ISBN: 978-0-557-09371-7
ISBN: 978-0-557-09371-7
Rex Carver is a fictional Private
Investigator created by Victor Canning in the 1960s. This companion volume to
the Rex Carver books describes the four books that Rex Carver appears in: The
Whip Hand (1965), Doubled in Diamonds (1966), The Python Project
(1967), The Melting Man (1968.) It also describes the book
preceding the Rex Carver books, The Limbo Line (1963), which introduces
the Government agency that Carver is unwillingly drawn into working alongside.
A Rex Carver
Companion
begins with a biography of Victor Canning, an author who achieved remarkable
success and yet, fifty years later, is almost forgotten. Canning was a prolific
author who achieved a great deal in many genres and Higgins’ biography reflects
this and his admiration for Canning, while gently bursting the bubble of one or
two of Canning’s more grandiose autobiographical claims. Higgins’ analysis of
Canning’s writing is fascinating as he is skilled at bringing to the fore the
basic principles that underpin Canning’s work and Canning’s dislike of: ‘the
equal callousness of criminals and law enforcers and the way in which
bystanders, harmless if not always entirely innocent, are crushed between them.’
The
book also contains an extract of an essay written by Canning in 1960 called The
Trouble With Heroes, in which Canning takes a humorous look at the hero and
his role and declares that ‘Few authors can be hero-worshippers.
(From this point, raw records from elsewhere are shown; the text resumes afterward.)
(* ===== verification/Calls.v ===== *)
(** * Calls of a handle ([owlnest-macro/src/lib.rs], [owlnest/src/utils/mod.rs])

    Module [Calls]: what the macros put into the methods of every handle.  A
    method sends a request, then waits for its callback
    ([generate_handler_method!]) or listens to the events of the swarm until one
    answers it ([listen_event!]), possibly for a limited time
    ([future_timeout!]).  The caller's view of the rest of the program is what
    was sent on callbacks so far and what its subscription received so far. *)

From stdpp Require Import base gmap sets list strings.
From Stdlib Require Import Lia NArith.
From S2P Require Import Prelude Std Core.

Module Calls.

(** ** Callbacks *)
Definition sent_callback {A} (r : Sent A) : Callback :=
  match r with Answered cb _ => cb | Dropped cb => cb end.

(** [handle_callback!]: the receiver of a callback, after the given traffic. *)
Fixpoint handle_callback {A} (id : N) (sent : list (Sent A)) : outcome (Poll A) :=
  match sent with
  | [] => Return Pending
  | r :: sent =>
      if decide (cb_id (sent_callback r) = id) then
        match r with
        | Answered _ a => Return (Ready a)
        | Dropped _ => Panic CALLBACK_CLEAR
        end
      else handle_callback id sent
  end.

(** [send_swarm!]: the receiver of the request channel is alive or not. *)
Definition send_swarm (alive : bool) : outcome unit :=
  if alive then Return tt else Panic SWARM_RECEIVER_KEPT_ALIVE.

(** The answers of a server are one sum; the callback of a request has one type
    of it. *)
Definition as_type {A B} (get : A → option B) (p : Poll A) : outcome (Poll B) :=
  match p with
  | Ready a => b ← expect (get a) "answer of another type"; Return (Ready b)
  | Pending => Return Pending
  end.

(** A generated method with a return type, and one without; [serve] is what the
    task that receives the request does with it. *)
Definition handler_method {Ev A B S} (serve : Ev → S → outcome (S * list (Sent A)))
    (variant : Callback → Ev) (get : A → option B) (alive : bool) (tx : Callback) (s : S)
    : outcome (Poll B * S) :=
  _ ← send_swarm alive;
  ' (s, sent) ← serve (variant tx) s;
  p ← handle_callback (cb_id tx) sent;
  b ← as_type get p;
  Return (b, s).

Definition handler_method_silent {Ev A S} (serve : Ev → S → outcome (S * list (Sent A)))
    (ev : Ev) (alive : bool) (s : S) : outcome S :=
  _ ← send_swarm alive;
  ' (s, _) ← serve ev s;
  Return s.

Lemma handle_callback_head {A} (a : A) cb sent :
  handle_callback (cb_id cb) (Answered cb a :: sent) = Return (Ready a).
Proof. simpl. by rewrite decide_True. Qed.

Lemma handle_callback_skip {A} id (sent1 sent2 : list (Sent A)) :
  Forall (λ r, cb_id (sent_callback r) ≠ id) sent1 →
  handle_callback id (sent1 ++ sent2) = handle_callback id sent2.
Proof. induction 1; simpl; [done|]. by rewrite decide_False. Qed.

(** ** Events *)

(** What [listener.recv()] gives: an event, or an error that ends the loop: the
    channel is closed, or events were dropped because the listener is slow. *)
Inductive Recv (E : Type) :=
| Got (e : E)
| RecvError.
Arguments Got {E} e.
Arguments RecvError {E}.

Definition UNREACHABLE : string := "internal error: entered unreachable code".

(** [listen_event!]: [ops] goes on with the locals ([inl]) or returns ([inr]);
    an event no arm matches leaves the locals as they are. *)
Fixpoint listen_event {E L R} (ops : E → L → L + R) (received : list (Recv E)) (l : L)
    : outcome (Poll R) :=
  match received with
  | [] => Return Pending
  | RecvError :: _ => Panic UNREACHABLE
  | Got e :: received =>
      match ops e l with
      | inl l => listen_event ops received l
      | inr r => Return (Ready r)
      end
  end.

(** [future_timeout!]: [fut] is the future at the deadline, or now. *)
Definition future_timeout {R} (fut : outcome (Poll R)) (elapsed : bool)
    : outcome (Poll (result R error.OperationError)) :=
  p ← fut;
  match p with
  | Ready r => Return (Ready (Ok r))
  | Pending =>
      if elapsed then Return (Ready (Err error.operation_error_from_elapsed)) else Return Pending
  end.

(** A task that only folds events into a state it shares:
    [while let Ok(ev) = listener.recv().await]. *)
Fixpoint listener_task {E S} (f : E → S → S) (received : list (Recv E)) (s : S) : S :=
  match received with
  | [] | RecvError :: _ => s
  | Got e :: received => listener_task f received (f e s)
  end.

Lemma listener_task_got {E S} (f : E → S → S) evs s :
  listener_task f (Got <$> evs) s = foldl (λ s e, f e s) s evs.
Proof. revert s. induction evs as [|e evs IH]; intros s; [done|]. apply IH. Qed.

(** The arms that answer at once or ignore the event. *)
Definition answer_with {E R} (f : E → option R) : E → unit → unit + R :=
  λ e _, match f e with Some r => inr r | None => inl tt end.

(** Such a listener answers with the first event that is an answer. *)
Lemma listen_first {E R} (f : E → option R) evs :
  listen_event (answer_with f) (Got <$> evs) tt =
  Return (match head (omap f evs) with Some r => Ready r | None => Pending end).
Proof.
  induction evs as [|e evs IH]; [done|]. simpl. unfold answer_with at 1.
  destruct (f e); [done|]. exact IH.
Qed.

(** Once answered, later events change nothing; an error after the answer
    neither. *)
Lemma listen_stable {E L R} (ops : E → L → L + R) received received' l r :
  listen_event ops received l = Return (Ready r) →
  listen_event ops (received ++ received') l = Return (Ready r).
Proof.
  revert l. induction received as [|[e|] received IH]; intros l; simpl; [done| |done].
  destruct (ops e l); [apply IH|done].
Qed.

(** With the events split anywhere, listening to the second part goes on where
    the first part ended. *)
Lemma listen_app {E L R} (ops : E → L → L + R) evs1 evs2 l :
  (∃ r, listen_event ops (Got <$> evs1) l = Return (Ready r) ∧
        listen_event ops (Got <$> (evs1 ++ evs2)) l = Return (Ready r)) ∨
  (∃ l', listen_event ops (Got <$> evs1) l = Return Pending ∧
         listen_event ops (Got <$> (evs1 ++ evs2)) l = listen_event ops (Got <$> evs2) l').
Proof.
  revert l. induction evs1 as [|e evs1 IH]; intros l; simpl; [by right; exists l|].
  destruct (ops e l) as [l'|r]; [apply IH|by left; exists r].
Qed.
End Calls.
That soon
goes. But all authors must be hero-manipulators.’ Ironically, five years
after writing this, Canning created the sort of hero he had gently mocked – Rex
Carver.
A Rex Carver
Companion
also publishes the draft form of a preface written by Canning for The Python
Project, which was not used when the book was published. This gives a
delightful flavour of Canning as he describes the changing view of the Ashdown
Forest that he surveys from his window as he writes the book, starting in
spring, through summer and ending in autumn and contrasts it with the exotic
foreign locations that he is visiting in his imagination in company with Rex
Carver.
The
five books that Higgins pays particular attention to all feature a Government
secret service agency that specialises in dirty tricks, which becomes known as
Birdcage because its headquarters are based in London’s Birdcage Walk, and four
of them feature Rex Carver, who is the first-person narrator of these books.
A Rex Carver
Companion
is an interesting look at Canning’s writing and a small but significant body of
his work, but it is also a fascinating insight into the development of the
crime thriller at this significant period of its growth, placing Canning into
context with authors such as Len Deighton and Ian Fleming. It is a perceptive
book, which shows the development of Canning as a writer, with his dislike for
powerful, corrupt organisations, whether funded by the Government or the
underworld, and his sympathy for the small, powerless people crushed by their
ruthlessness. It also describes how, for the first time he creates a hero who
swiftly develops the same amoral attitude to sexual encounters as Fleming’s
James Bond.
A Rex Carver
Companion
is a fascinating and very informative book.
------
Reviewer: Carol
Westron
Between 1963 and 1986 John lived and worked
in Thailand, Norway, the USA, Tanzania, Turkey, Egypt and Yugoslavia, teaching. With
his wife Muriel, he became involved in CALL (Computer-Assisted
Language Learning) and put together a number of
innovative pieces of software, including the first versions of a program later
released as STORYBOARD, ECLIPSE, RHUBARB. In 1986 John left the British Council
and taught in the School of Education of Bristol University. He and his wife
are now retired and live in Shaftsbury in Dorset.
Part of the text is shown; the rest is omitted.